> _Task item_
Through the end of the data below, output every line exactly, beginning with the line that contains "<- Heq in Hg.".

(Saved entries)
Lemma allowVoToUseApplication_spec g c app w :
  AppsInv w → proper_group g → cluster_id c → app ≠ noApplications →
  wp (allowVoToUseApplication g c app) (λ r w', AppsInv w' ∧
    (healthy (db w) → healthy (db w')) ∧ ∃ old, fetched w c g old ∧
    match r with
    | Ok true => applications_changed c g (allow_result (application_name app) old) w w'
    | Ok false => ¬ healthy (db w) ∧ ∀ t, table w' t = table w t
    | _ => False
    end) w.
Proof.
  intros Hi Hp Hc Happ. unfold allowVoToUseApplication.
  rewrite normalizeGroupID_proper by done. eapply wp_run; [reflexivity|].
  rewrite normalizeClusterID_id by apply Hc. eapply wp_run; [reflexivity|].
  eapply wp_seq; [by apply listApplications_spec| |
    by intros e w' (_ & _ & b & [=] & _)|by intros w' (_ & _ & b & [=] & _)].
  intros old w1 (Hi1 & Hro & s & [= <-] & Hold).
  fold (application_name app).
  assert (Hname : application_name app ≠ noApplications).
  { unfold application_name. by case_bool_decide. }
  set (allowed := if bool_decide (application_name app = wildcardName) then {[wildcardName]}
    else (if bool_decide (wildcardName ∈ old) then ∅ else old) ∪ {[application_name app]} : gset string).
  assert (Hmark : noApplications ∉ allowed).
  { pose proof (fetched_no_mark _ _ _ _ Hold). unfold allowed.
    repeat case_bool_decide; rewrite ?elem_of_union, ?elem_of_singleton; [done|..].
    - intros [?|?]; [set_solver|congruence].
    - intros [?|?]; [done|congruence]. }
  assert (Hne : elements allowed ≠ []).
  { intros Hn%elements_empty_inv. unfold allowed in Hn. case_bool_decide; set_solver. }
  eapply wp_mono, (store_applications_spec c g allowed (elements allowed));
    [|done|done|apply Hp|apply NoDup_elements|done|].
  2: { right. by rewrite elem_of_elements, elements_list_to_set. }
  intros r w2 (Hi2 & Hh & Hr). split; [done|]. split; [intros Hd; by apply Hh, Hro|].
  exists old. split; [done|]. destruct r as [[]| |]; [|destruct Hr as [Hn Ht]|done..].
  - destruct Hr as (Ht & Hs & Ho). split; [|split; [exact Hs|]].
    + intros t Hne'. by rewrite Ht, (proj1 Hro).
    + intros c' g' Hc' Hg' Hne'. rewrite Ho by done. unfold applications, applications_row.
      by rewrite (proj1 Hro).
  - split; [intros Hd; by apply Hn, Hro|]. intros t. by rewrite Ht, (proj1 Hro).
Qed.

Lemma denyGroupUseOfApplication_spec g c app w :
  AppsInv w → proper_group g → cluster_id c → 
  wp (denyGroupUseOfApplication g c app) (λ r w', AppsInv w' ∧
    (healthy (db w) → healthy (db w')) ∧ ∃ old, fetched w c g old ∧
    match r, deny_result (application_name app) old with
    | Ok true, Some s => applications_changed c g s w w'
    | Ok false, Some s => ¬ healthy (db w) ∧ ∀ t, table w' t = table w t
    | Ok false, None => ∀ t, table w' t = table w t
    | _, _ => False
    end) w.
Proof.
  intros Hi Hp Hc. unfold denyGroupUseOfApplication.
  rewrite normalizeGroupID_proper by done. eapply wp_run; [reflexivity|].
  rewrite normalizeClusterID_id by apply Hc. eapply wp_run; [reflexivity|].
  eapply wp_seq; [by apply listApplications_spec| |
    by intros e w' (_ & _ & b & [=] & _)|by intros w' (_ & _ & b & [=] & _)].
  intros old w1 (Hi1 & Hro & s & [= <-] & Hold).
  fold (application_name app).
  assert (Hstore : ∀ allowed : gset string, noApplications ∉ allowed →
    deny_result (application_name app) old = Some allowed →
    wp (store_applications c (applications_key g c)
          (if bool_decide (allowed = ∅) then [noApplications] else elements allowed) allowed)
      (λ r w', AppsInv w' ∧
        (healthy (db w) → healthy (db w')) ∧ ∃ old, fetched w c g old ∧
        match r, deny_result (application_name app) old with
        | Ok true, Some s => applications_changed c g s w w'
        | Ok false, Some s => ¬ healthy (db w) ∧ ∀ t, table w' t = table w t
        | Ok false, None => ∀ t, table w' t = table w t
        | _, _ => False
        end) w1).
  { intros allowed Hmark Hres. eapply wp_mono, (store_applications_spec c g allowed);
      [|done|done|apply Hp| | |].
    - intros r w2 (Hi2 & Hh & Hr). split; [done|]. split; [intros Hd; by apply Hh, Hro|].
      exists old. split; [done|]. rewrite Hres.
      destruct r as [[]| |]; [|destruct Hr as [Hn Ht]|done..].
      + destruct Hr as (Ht & Hs & Ho). split; [|split; [exact Hs|]].
        * intros t Hne'. by rewrite Ht, (proj1 Hro).
        * intros c' g' Hc' Hg' Hne'. rewrite Ho by done. unfold applications, applications_row.
          by rewrite (proj1 Hro).
      + split; [intros Hd; by apply Hn, Hro|]. intros t. by rewrite Ht, (proj1 Hro).
    - case_bool_decide; [apply NoDup_singleton|apply NoDup_elements].
    - case_bool_decide as Hem; [done|]. by intros Hn%elements_empty_inv%leibniz_equiv.
    - case_bool_decide; [by left|right].
      by rewrite elem_of_elements, elements_list_to_set. }
  assert (Hsame : deny_result (application_name app) old = None →
    AppsInv w1 ∧ (healthy (db w) → healthy (db w1)) ∧ ∃ old, fetched w c g old ∧
    match deny_result (application_name app) old with
    | Some s => ¬ healthy (db w) ∧ ∀ t, table w1 t = table w t
    | None => ∀ t, table w1 t = table w t
    end).
  { intros Hn. split; [done|]. split; [apply Hro|]. exists old. rewrite Hn.
    split; [done|apply Hro]. }
  pose proof (fetched_no_mark _ _ _ _ Hold) as Hmark.
  unfold deny_result in Hstore, Hsame |- *.
  case_bool_decide; [by apply Hstore|]. case_bool_decide; [by apply Hsame|].
  case_bool_decide; simpl; [|by apply Hsame]. apply Hstore; set_solver.
Qed.

Lemma groupMayUseApplication_spec g c app w :
  AppsInv w → proper_group g → cluster_id c →
  wp (groupMayUseApplication g c app) (λ r w', AppsInv w' ∧ read_only w w' ∧
    ∃ b, r = Ok b ∧
    (b = true → wildcardName ∈ applications w c g ∨ app ∈ applications w c g) ∧
    (b = false → healthy (db w) →
       wildcardName ∉ applications w c g ∧ app ∉ applications w c g)) w.
Proof.
  intros Hi Hp Hc. unfold groupMayUseApplication.
  eapply wp_seq; [by apply listApplications_spec| |
    by intros e w' (_ & _ & b & [=] & _)|by intros w' (_ & _ & b & [=] & _)].
  intros old w1 (Hi1 & Hro & s & [= <-] & Hold).
  case_bool_decide as Hall; (split; [done|]; split; [done|]; eexists; split; [done|]).
  - split; [|done]. intros _. left. by destruct Hold as [<-|[_ ->]].
  - rewrite bool_decide_eq_true, bool_decide_eq_false. split.
    + intros Ha. right. by destruct Hold as [<-|[_ ->]].
    + intros Ha Hd. by destruct Hold as [<-|[? _]].
Qed.
End applications_invariant.

(** * Properties *)

Section access_theorems.
Context `{D : Dynamo} `{P : Platform} `{L : !DynamoLaws}.

(** A group is allowed on a cluster only if the database has a grant for it or
    for everyone, whatever positive and negative answers are cached; it is refused
    only if there is no such grant, if the service failed, or if the cached grant
    for everyone expires between two readings of the clock. *)
Theorem groupAllowedOnCluster_correct (groupID cID : string) (w : World) :
  AccessInv w → proper_group groupID → begins_with groupID groupIDPrefix = true →
  begins_with cID clusterIDPrefix = true →
  wp (groupAllowedOnCluster groupID cID)
    (access_answer AccessInv (λ w, allowed w cID groupID) (λ w, grant_expiring w cID) w) w.
Proof. apply groupAllowedOnCluster_spec. Qed.

(** Granting and revoking the access of a group (or of everyone) to a cluster
    change that grant alone and keep the cache of positive and negative answers in
    agreement with the database; [false] means that the service refused. *)
Theorem grant_changes_correct (groupID cID : string) (w : World) :
  AccessInv w → proper_group groupID → begins_with cID clusterIDPrefix = true →
  wp (addGroupToCluster groupID cID) (grant_post cID groupID true w) w ∧
  wp (removeGroupFromCluster groupID cID) (grant_post cID groupID false w) w.
Proof. split; [by apply addGroupToCluster_spec|by apply removeGroupFromCluster_spec]. Qed.

(** Once the access of a group has been revoked, and unless everyone has access,
    the group is refused; once it has been granted, and no cached grant for everyone
    is expiring, the group is allowed. *)
Theorem grant_takes_effect (groupID cID : string) (w w1 w2 : World) :
  AccessInv w → healthy (db w) → proper_group groupID →
  begins_with groupID groupIDPrefix = true → begins_with cID clusterIDPrefix = true →
  removeGroupFromCluster groupID cID w = (Ok true, w1) →
  addGroupToCluster groupID cID w = (Ok true, w2) →
  (¬ granted w cID wildcard → (groupAllowedOnCluster groupID cID w1).1 = Ok false) ∧
  (¬ grant_expiring w2 cID → (groupAllowedOnCluster groupID cID w2).1 = Ok true).
Proof.
  intros Hi Hd Hp Hg Hc H1 H2.
  pose proof (removeGroupFromCluster_spec groupID cID w Hi Hp Hc) as S1.
  pose proof (addGroupToCluster_spec groupID cID w Hi Hp Hc) as S2. unfold wp in S1, S2.
  rewrite H1 in S1. rewrite H2 in S2. simpl in *.
  destruct S1 as (Hi1 & _ & _ & G1). destruct S2 as (Hi2 & Hd2 & _ & G2). split.
  - intros Hw. destruct (groupAllowedOnCluster_spec groupID cID w1 Hi1 Hp Hg Hc)
      as (_ & _ & b & Hb & Hyes & _). rewrite Hb. destruct b; [|done].
    destruct (Hyes eq_refl) as [Ha|Ha]; apply G1 in Ha.
    + rewrite decide_False in Ha; [done|]. intros [_ Heq]. by rewrite <- Heq in Hg.
    + by rewrite decide_True in Ha.
  - intros Hn. destruct (groupAllowedOnCluster_spec groupID cID w2 Hi2 Hp Hg Hc)
      as (_ & _ & b & Hb & _ & Hno). rewrite Hb. destruct b; [done|].
    destruct (Hno eq_refl (Hd2 Hd)) as [Ha|Ha]; [|done]. destruct Ha. right. apply G2.
    by rewrite decide_True.
Qed.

> _Result below_
    + rewrite decide_False in Ha; [done|]. intros [_ Heq]. by rewrite <- Heq in Hg.
    + by rewrite decide_True in Ha.
  - intros Hn. destruct (groupAllowedOnCluster_spec groupID cID w2 Hi2 Hp Hg Hc)
      as (_ & _ & b & Hb & _ & Hno). rewrite Hb. destruct b; [done|].
    destruct (Hno eq_refl (Hd2 Hd)) as [Ha|Ha]; [|done]. destruct Ha. right. apply G2.
    by rewrite decide_True.
Qed.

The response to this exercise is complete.